For the Azure Sphere bug bounty challenge, Microsoft partnered up with many cybersecurity solution providers, including Avira, Baidu, Bitdefender, Bugcrowd, Cisco, ESET, FireEye, F-Secure, HackerOne, K7 Computing, McAfee, Palo Alto Networks and Zscaler. However, it states that some of the most important bugs were discovered by Cisco and McAfee.

A detailed study outlining its conclusions was released by McAfee and the organisation said it raised $160,000 in total, which it expects to donate to charity. By chaining six vulnerabilities, three of which were classified serious, the company’s researchers managed to achieve root access. McAfee ‘s results have included a previously discovered Linux kernel flaw.

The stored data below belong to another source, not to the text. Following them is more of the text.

(** The first submit's buffer, of which the file ends after two bytes. *)
Lemma rd_load_hazards_witness :
  exists w,
    LoadAdrenoRdFile test_chip test_heap 1000 "game.rd"
      (test_loader (log_gpuaddr 4096 4 ++ section_header RD_BUFFER_CONTENTS 4 ++ bytes_of [1; 2]) false) =
    Done (kSuccess, mkLoader (set_capture_file "game.rd"
      (set_memory (mkMemory None [mkBlock 4096 0 4 (bytes_of [1; 2; 0xcc; 0xcc])] new_MemoryAllocationInfo true)
        new_Pm4CaptureData)) (SetGPUID 0) w).
Proof.
  destruct (rd_load_hazards test_chip test_heap [] "game.rd"
    (test_loader (log_gpuaddr 4096 4 ++ section_header RD_BUFFER_CONTENTS 4 ++ bytes_of [1; 2]) false)
    (log_gpuaddr 4096 4 ++ section_header RD_BUFFER_CONTENTS 4 ++ bytes_of [1; 2], false) 1000
    (log_gpuaddr 4096 4 ++ section_header RD_BUFFER_CONTENTS 4 ++ bytes_of [1; 2])) as (Ht & _).
  - vm_compute. reflexivity.
  - reflexivity.
  - exact I.
  - vm_compute. lia.
  - destruct (Ht 4096 4 (bytes_of [1; 2])) as (w & E).
    + vm_compute. intuition congruence.
    + vm_compute. intuition congruence.
    + vm_compute. reflexivity.
    + left. discriminate.
    + reflexivity.
    + exists w. exact E.
Defined.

The vulnerabilities found by its researchers have also been identified by Cisco Talos. They have found over a dozen problems, including execution of arbitrary code, denial-of – service (DoS), leakage of data, and shortcomings in privilege escalation. Talos also revealed some of the flaws it noticed in the Azure Sphere back in August.

This was our first extension of the Azure Security Lab, a project to provide researchers with additional tools across weekly office hours and opportunities for direct collaboration to help ignite new , high-impact analysis and establish near collaboration between the security testing group and the Microsoft engineering teams, “said Sylvie Liu, senior security programme manager at Micros.” “We firmly agree that this initiative and the imminent expansion of the Azure Security Lab will help our cloud and Azure Sphere continue to be secure, and we look forward to expanding the opportunities available to security researchers to promote high-impact analysis.”

Microsoft points out that through the Azure Bounty Scheme, which promises incentives of up to $40,000, bug bounty hunters will continue to disclose bugs discovered in the Azure Sphere.

Jennifer Thomas
Jennifer Thomas is the Co-founder and Chief Business Development Officer at Cybers Guards. Prior to that, She was responsible for leading its Cyber Security Practice and Cyber Security Operations Center, which provided managed security services.